*Entries shown:*
____________

(* ===== verification/Fsck.v ===== *)
(** The read-only image checker, [docs/xv6-tutorial/resources/recovery/fsck.py].

    An image is a byte string.  [parse_geometry] and [parse_log] read the
    superblock and the log header, [inspect_view] audits one view of the file
    system (inodes, block ownership, bitmap, directories, reachability, link
    counts), and [check_bytes] audits the raw image and the image with the
    log replayed into a copy (the shadow).  The functions that take a
    [Diagnostics] object and mutate it return the new set of diagnostics. *)

From stdpp Require Import base tactics list gmap strings numbers list_numbers.
From S2P Require Import Prelude PyText PyBytes Sha256.
Open Scope Z_scope.

(** * Constants *)

Definition BSIZE : Z := 1024.
Definition FSMAGIC : Z := 270544960.
Definition ROOTINO : Z := 1.
Definition NDIRECT : Z := 12.
Definition NINDIRECT : Z := BSIZE / 4.
Definition MAXFILE : Z := NDIRECT + NINDIRECT.
Definition IPB : Z := BSIZE / 64.
Definition BPB : Z := BSIZE * 8.
Definition LOGBLOCKS : Z := 30.
Definition T_DIR : Z := 1.
Definition T_FILE : Z := 2.
Definition T_DEVICE : Z := 3.
Definition VALID_TYPES : list Z := [T_DIR; T_FILE; T_DEVICE].
Definition DINODE : list fmt := [Fh; Fh; Fh; Fh; FI] ++ repeat FI 13.
Definition DIRENT_SIZE : Z := 16.
Definition SUPER : list fmt := repeat FI 8.

Record Geometry : Type := {
  size : Z;
  nblocks : Z;
  ninodes : Z;
  nlog : Z;
  logstart : Z;
  inodestart : Z;
  bmapstart : Z;
  data_start : Z
}.

Record Inode : Type := {
  inum : Z;
  type : Z;
  major : Z;
  minor : Z;
  nlink : Z;
  isize : Z;
  addrs : list Z
}.

(** * Diagnostics *)

Abbreviation Diagnostics := (gset pystr).
Lemma NoDup_count {A} `{EqDecision A} (l : list A) :
  NoDup l <-> forall a, (length (filter (fun x => x = a) l) <= 1)%nat.
Proof.
  induction l as [|b l IH]; [split; [cbn; lia|constructor]|].
  rewrite NoDup_cons, IH. setoid_rewrite filter_cons. split.
  - intros [Hni Hl] a. destruct (decide (b = a)) as [->|]; [|auto]. cbn.
    destruct (filter (fun x => x = a) l) as [|c r] eqn:E; [cbn; lia|].
    exfalso. apply Hni. assert (c ∈ filter (fun x => x = a) l) as Hc by (rewrite E; left).
    by apply list_elem_of_filter in Hc as [<- ?].
  - intros H. split.
    + intros Hin. specialize (H b). rewrite decide_True in H by done. cbn in H.
      destruct (filter (fun x => x = b) l) as [|c r] eqn:E; [|cbn in H; lia].
      assert (b ∈ filter (fun x => x = b) l) as Hb by (by apply list_elem_of_filter).
      rewrite E in Hb. by apply not_elem_of_nil in Hb.
    + intros a. specialize (H a). destruct (decide (b = a)); cbn in H; lia.
Qed.

Section Blocks.
Context (g : Geometry) (data : pybytes) (Hwf : wf_geometry g data).

(** * The inode table *)

Lemma dinode_fields n :
  1 <= n < ninodes g ->
  unpack_from DINODE data (inodestart g * BSIZE + n * calcsize DINODE) =
    Ok ([type (dinode data g n); major (dinode data g n); minor (dinode data g n);
         nlink (dinode data g n); isize (dinode data g n)] ++ addrs (dinode data g n)) /\
  inum (dinode data g n) = n /\ len (addrs (dinode data g n)) = 13.
Proof using Hwf.
  intros Hn. unfold dinode, unpack_from.
  set (off := inodestart g * BSIZE + n * calcsize DINODE).
  pose proof (length_unpack_head DINODE (zdrop off data)) as Hl.
  destruct (off + calcsize DINODE <=? len data) eqn:E; to_prop.
  2: { exfalso. revert E. unfold off. change (calcsize DINODE) with 64.
       rewrite (wf_len _ _ Hwf), (wf_inodestart _ _ Hwf).
       pose proof (geometry_order _ _ Hwf) as Ho. rewrite (wf_bmapstart _ _ Hwf) in Ho.
       pose proof (Z.mod_pos_bound (ninodes g + 15) 16).
       pose proof (Z.div_mod (ninodes g + 15) 16). unfold BSIZE. lia. }
  destruct (unpack_head DINODE (zdrop off data)) as [|a1 l] eqn:Ev; [done|].
  do 4 (destruct l as [|? l]; [done|]). cbn. repeat split.
  rewrite len_length. cbn in Hl. lia.
Qed.

Definition slot_list (ns : list Z) : list Inode :=
  filter (fun i => type i ∈ VALID_TYPES) (dinode data g <$> ns).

____________

Show all lines above holding the word "Record".

Record Geometry : Type := {
Record Inode : Type := {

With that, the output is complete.